The default log level threshold set to `DEBUG`. If you want to update that, use the package name for the `namespace` argument of `log_threshold` from the `logger` package, eg to enable all log messages:

```r
library(logger)
log_threshold(TRACE, namespace = 'botor')

s3_download_file('s3://botor/example-data/mtcars.csv', tempfile())
#> TRACE [2019-01-11 14:48:07] Downloading s3://botor/example-data/mtcars.csv to '/tmp/RtmpCPNrOk/file6fac556567d4' ...
#> DEBUG [2019-01-11 14:48:09] Downloaded 1303 bytes from s3://botor/example-data/mtcars.csv and saved at '/tmp/RtmpCPNrOk/file6fac556567d4'
```

Or update to not fire the less important messages than warnings:

```r
library(logger)
log_threshold(WARN, namespace = 'botor')
```

You can use the same approach to set custom (or more than one) log appenders, eg writing the log messages to files, a database etc -- check the `logger` docs for more details.

## Why the name?

`botor` means "goofy" in Hungarian.

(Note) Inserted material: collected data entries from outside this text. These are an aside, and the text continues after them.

(** * ebookta: the local development server [server.py]

    A shallow embedding of [server.py] and of the parts of the Python
    standard library it runs on: [server.py] is a subclass of
    [http.server.SimpleHTTPRequestHandler] that overrides [extensions_map]
    and [end_headers] and adds [do_OPTIONS], plus the start-up routine
    [run_server].  Everything a request goes through besides those three
    members is inherited, so the inherited methods of
    [BaseHTTPRequestHandler] and [SimpleHTTPRequestHandler]
    (Lib/http/server.py, CPython 3.11) and the [posixpath] helpers they
    call are embedded too, method by method and under their own names.

    Python [str] values are modelled as [string]: a sequence of code points
    below 256, which is what the request line decoded as iso-8859-1 holds. *)

From Stdlib Require Import String Ascii List ZArith Bool Lia DecimalString.
From Stdlib Require Import Permutation Sorted.
Import ListNotations.
Open Scope string_scope.
Open Scope Z_scope.

Set Implicit Arguments.

(** ** Python [str] methods used by the code *)

Module Py.

Definition code (c : ascii) : N := N_of_ascii c.

(** [str.isspace] on one code point below 256. *)
Definition isspace (c : ascii) : bool :=
  let n := code c in
  ((9 <=? n) && (n <=? 13) || (28 <=? n) && (n <=? 32)
   || (n =? 133) || (n =? 160))%N.

(** [str.lower] on one code point below 256: A-Z, and the capital letters
    of the Latin-1 supplement (U+00C0..U+00DE but the multiplication
    sign). *)
Definition lower_char (c : ascii) : ascii :=
  let n := code c in
  if ((65 <=? n) && (n <=? 90)
      || (192 <=? n) && (n <=? 222) && negb (n =? 215))%N
  then ascii_of_N (n + 32) else c.

Fixpoint lower (s : string) : string :=
  match s with
  | EmptyString => EmptyString
  | String c r => String (lower_char c) (lower r)
  end.

(** [s.startswith(p)] and [s.endswith(p)]. *)
Definition startswith (s p : string) : bool := String.prefix p s.

Fixpoint rev (s : string) : string :=
  match s with
  | EmptyString => EmptyString
  | String c r => rev r ++ String c EmptyString
  end.

Definition endswith (s p : string) : bool := String.prefix (rev p) (rev s).

(** [len(s)]. *)
Definition len (s : string) : Z := Z.of_nat (String.length s).

(** [s[:i]] and [s[i:]] for [0 <= i]. *)
Definition slice_to (s : string) (i : Z) : string :=
  String.substring 0 (Z.to_nat i) s.

Definition slice_from (s : string) (i : Z) : string :=
  String.substring (Z.to_nat i) (String.length s - Z.to_nat i) s.

(** [s[i:i+1]] for [0 <= i]: the empty string past the end. *)
Definition slice1 (s : string) (i : Z) : string :=
  match String.get (Z.to_nat i) s with
  | Some c => String c EmptyString
  | None => EmptyString
  end.

(** [s.find(c)] and [s.rfind(c)] for a one-character [c]; -1 when absent. *)
Fixpoint find_from (c : ascii) (s : string) (i : Z) : Z :=
  match s with
  | EmptyString => -1
  | String d r => if Ascii.eqb d c then i else find_from c r (i + 1)
  end.

Definition find (s : string) (c : ascii) : Z := find_from c s 0.

Fixpoint rfind_from (c : ascii) (s : string) (i : Z) (last : Z) : Z :=
  match s with
  | EmptyString => last
  | String d r => rfind_from c r (i + 1) (if Ascii.eqb d c then i else last)
  end.

Definition rfind (s : string) (c : ascii) : Z := rfind_from c s 0 (-1).

(** [s.split(c)] for a one-character separator: never empty. *)
Fixpoint split (s : string) (c : ascii) : list string :=
  match s with
  | EmptyString => [EmptyString]
  | String d r =>
      if Ascii.eqb d c then EmptyString :: split r c
      else match split r c with
           | w :: ws => String d w :: ws
           | [] => [String d EmptyString]
           end
  end.

(** [s.split(c, 1)]: cut at the first [c] only. *)
Definition split1 (s : string) (c : ascii) : list string :=
  let i := find s c in
  if i <? 0 then [s] else [slice_to s i; slice_from s (i + 1)].

(** [s.split()]: the maximal runs of non-whitespace characters. *)
Fixpoint split_ws_aux (s : string) (cur : string) : list string :=
  match s with
  | EmptyString => if String.eqb cur "" then [] else [rev cur]
  | String d r =>
      if isspace d
      then (if String.eqb cur "" then split_ws_aux r ""
            else rev cur :: split_ws_aux r "")
      else split_ws_aux r (String d cur)
  end.

Definition split_ws (s : string) : list string := split_ws_aux s "".

(** [s.lstrip(chars)], [s.rstrip(chars)] and [s.rstrip()]. *)
Fixpoint lstrip_by (f : ascii -> bool) (s : string) : string :=
  match s with
  | EmptyString => EmptyString
  | String d r => if f d then lstrip_by f r else s
  end.

Definition rstrip_by (f : ascii -> bool) (s : string) : string :=
  rev (lstrip_by f (rev s)).

Definition among (chars : string) (c : ascii) : bool :=
  existsb (Ascii.eqb c) (list_ascii_of_string chars).

Definition lstrip (s chars : string) : string := lstrip_by (among chars) s.
Definition rstrip (s chars : string) : string := rstrip_by (among chars) s.
Definition rstrip_ws (s : string) : string := rstrip_by isspace s.

(** [sep.join(words)]. *)
Definition join (sep : string) (words : list string) : string :=
  String.concat sep words.

(** [str(n)] for an integer. *)
Definition str (n : Z) : string := NilZero.string_of_int (Z.to_int n).

(** [format(s, '<n')]: padded with spaces on the right up to [n]. *)
Definition ljust (s : string) (n : nat) : string :=
  s ++ String.concat "" (List.repeat " " (n - String.length s)).

(** [c * n]: the character repeated. *)
Fixpoint repeat (c : ascii) (n : nat) : string :=
  match n with
  | O => EmptyString
  | S k => String c (repeat c k)
  end.

(** A [dict] literal with [str] keys, in source order; [k in d] and
    [d[k]]. *)
Definition dict := list (string * string).

Fixpoint get (d : dict) (k : string) : option string :=
  match d with
  | [] => None
  | (k', v) :: r => if String.eqb k' k then Some v else get r k
  end.

Definition contains (d : dict) (k : string) : bool :=
  match get d k with Some _ => true | None => false end.

End Py.

(** ** [posixpath] (the [os.path] of the platform) *)

Module posixpath.

Definition sep : ascii := "/"%char.
Definition extsep : ascii := "."%char.
Definition curdir : string := ".".
Definition pardir : string := "..".

(** The [while] loop of [genericpath._splitext]: the first index in
    [filenameIndex, dotIndex) that holds something other than a dot
    decides for an extension. *)
Fixpoint skip_leading_dots (fuel : nat) (p : string)
         (filenameIndex dotIndex : Z) : string * string :=
  match fuel with
  | O => (p, Py.slice_to p 0)
  | S k =>
      if filenameIndex <? dotIndex then
        if negb (String.eqb (Py.slice1 p filenameIndex)
                            (String extsep EmptyString))
        then (Py.slice_to p dotIndex, Py.slice_from p dotIndex)
        else skip_leading_dots k p (filenameIndex + 1) dotIndex
      else (p, Py.slice_to p 0)
  end.

(** [genericpath._splitext(p, sep, None, extsep)]. *)
Definition _splitext (p : string) : string * string :=
  let sepIndex := Py.rfind p sep in
  let dotIndex := Py.rfind p extsep in
  if dotIndex >? sepIndex then
    let filenameIndex := sepIndex + 1 in
    skip_leading_dots (Z.to_nat (dotIndex - filenameIndex)) p
                      filenameIndex dotIndex
  else (p, Py.slice_to p 0).

Definition splitext (p : string) : string * string := _splitext p.

(** [posixpath.join(a, b)]. *)
Definition join (a b : string) : string :=
  if Py.startswith b (String sep EmptyString) then b
  else if String.eqb a "" || Py.endswith a (String sep EmptyString)
       then a ++ b
       else a ++ String sep EmptyString ++ b.

(** [posixpath.dirname(p)]. *)
Definition dirname (p : string) : string :=
  let i := Py.rfind p sep + 1 in
  let head := Py.slice_to p i in
  if negb (String.eqb head "")
     && negb (String.eqb head (Py.repeat sep (String.length head)))
  then Py.rstrip head (String sep EmptyString)
  else head.

(** The loop of [posixpath.normpath] over the components; [new_comps]
    is kept reversed, so its head is [new_comps[-1]]. *)
Fixpoint normpath_comps (initial_slashes : Z) (comps : list string)
         (new_comps : list string) : list string :=
  match comps with
  | [] => List.rev new_comps
  | comp :: rest =>
      if String.eqb comp "" || String.eqb comp curdir
      then normpath_comps initial_slashes rest new_comps
      else if negb (String.eqb comp pardir)
              || ((initial_slashes =? 0)
                  && match new_comps with [] => true | _ => false end)
              || match new_comps with
                 | last :: _ => String.eqb last pardir
                 | [] => false
                 end
      then normpath_comps initial_slashes rest (comp :: new_comps)
      else match new_comps with
           | _ :: popped => normpath_comps initial_slashes rest popped
           | [] => normpath_comps initial_slashes rest new_comps
           end
  end.

(** [posixpath.normpath(path)]. *)
Definition normpath (path : string) : string :=
  if String.eqb path "" then curdir
  else
    let initial_slashes :=
      if Py.startswith path "/" then
        if Py.startswith path "//" && negb (Py.startswith path "///")
        then 2 else 1
      else 0 in
    let comps := normpath_comps initial_slashes (Py.split path sep) [] in
    let path := Py.join "/" comps in
    let path := Py.repeat sep (Z.to_nat initial_slashes) ++ path in
    if String.eqb path "" then curdir else path.

End posixpath.

(** ** What a request handler works with *)

(** An open file as [send_head] uses it: its bytes, and the size and
    modification time [os.fstat] reports for it. *)
Record file_object : Type := {
  f_data : string;
  st_size : Z;
  st_mtime : Z
}.

(** The exceptions that matter to the program.  [UnicodeEncodeError] is
    a [ValueError] in Python; nothing in the program catches either, so the
    two are kept apart here.  [KeyboardInterrupt] is the one that is no
    [Exception]. *)
Inductive exception : Type :=
| OSError
| ValueError
| UnicodeEncodeError
| KeyboardInterrupt.

Definition is_Exception (e : exception) : bool :=
  match e with
  | KeyboardInterrupt => false
  | _ => true
  end.

(** What [open(path, 'rb')] comes to: a file, or an exception. The
    handler catches [OSError] only; a path that holds a NUL character, for
    one, makes [open] raise [ValueError]. *)
Inductive open_result : Type :=
| Opened (f : file_object)
| OpenRaises (e : exception).

(** What the handler asks of the operating system and of library routines
    that are not embedded here.  [None] stands for a raised [OSError]
    ([os_listdir]), [ValueError] ([int_of_str], [urlsplit_path]) or
    [UnicodeEncodeError] ([listing_page]).

    - [unquote] is [urllib.parse.unquote(path, errors='surrogatepass')],
      or [urllib.parse.unquote(path)] when that raises
      [UnicodeDecodeError];
    - [urlsplit_path] is [urllib.parse.urlsplit(path).path]; [urlsplit]
      raises [ValueError] on a malformed URL (an unbalanced bracket in
      the host part, for one);
    - [redirect_url] is [urlunsplit] of the split path with a slash added
      to its path part;
    - [mimetypes_guess_type] is [mimetypes.guess_type(path)[0]];
    - [int_of_str] is [int(s)] and [repr] is ['%r' % s];
    - [version_string] is [server_version + ' ' + sys_version];
    - [date_time_string] is [email.utils.formatdate(timestamp,
      usegmt=True)], of now for [None];
    - [not_modified_since] tells whether an If-Modified-Since value parses
      to a UTC date that is not before a modification time;
    - [error_page] is the encoded error page for a code, a message and an
      explanation;
    - [filesystemencoding] is [sys.getfilesystemencoding()];
    - [listing_page] is the listing page for a request path, the path
      of the directory (which the title shows when the request path
      cannot be unquoted) and the entries, each with its [isdir] and
      [islink] flag, encoded with
      [encode(enc, 'surrogateescape')], which raises [UnicodeEncodeError]
      when the page holds a character the encoding has no code for (a
      lone surrogate unquoted from the request path, for one).

    [mimetypes_guess_type] reads the system's [mime.types] files when it
    is first called, and [os.fstat] is called on the descriptor of a file
    just opened: neither takes a path from the request. *)
Record Env : Type := {
  os_path_isdir : string -> bool;
  os_path_isfile : string -> bool;
  os_path_islink : string -> bool;
  open_rb : string -> open_result;
  os_listdir : string -> option (list string);
  unquote : string -> string;
  urlsplit_path : string -> option string;
  redirect_url : string -> string;
  mimetypes_guess_type : string -> option string;
  int_of_str : string -> option Z;
  repr : string -> string;
  version_string : string;
  date_time_string : option Z -> string;
  not_modified_since : string -> Z -> bool;
  error_page : Z -> string -> string -> string;
  filesystemencoding : string;
  listing_page :
    string -> string -> list (string * bool * bool) -> option string
}.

This is how I feel when looking back to all the dev hours spent on integrating the AWS Java SDK in R -- this includes `AWR.KMS`, where I ended up debugging and fixing many issues in forked processes, but `AWR.Kinesis` still rocks :)

The name also reminds you that it's not exactly `boto3`, as eg you have to use `$` instead of `.` to access methods.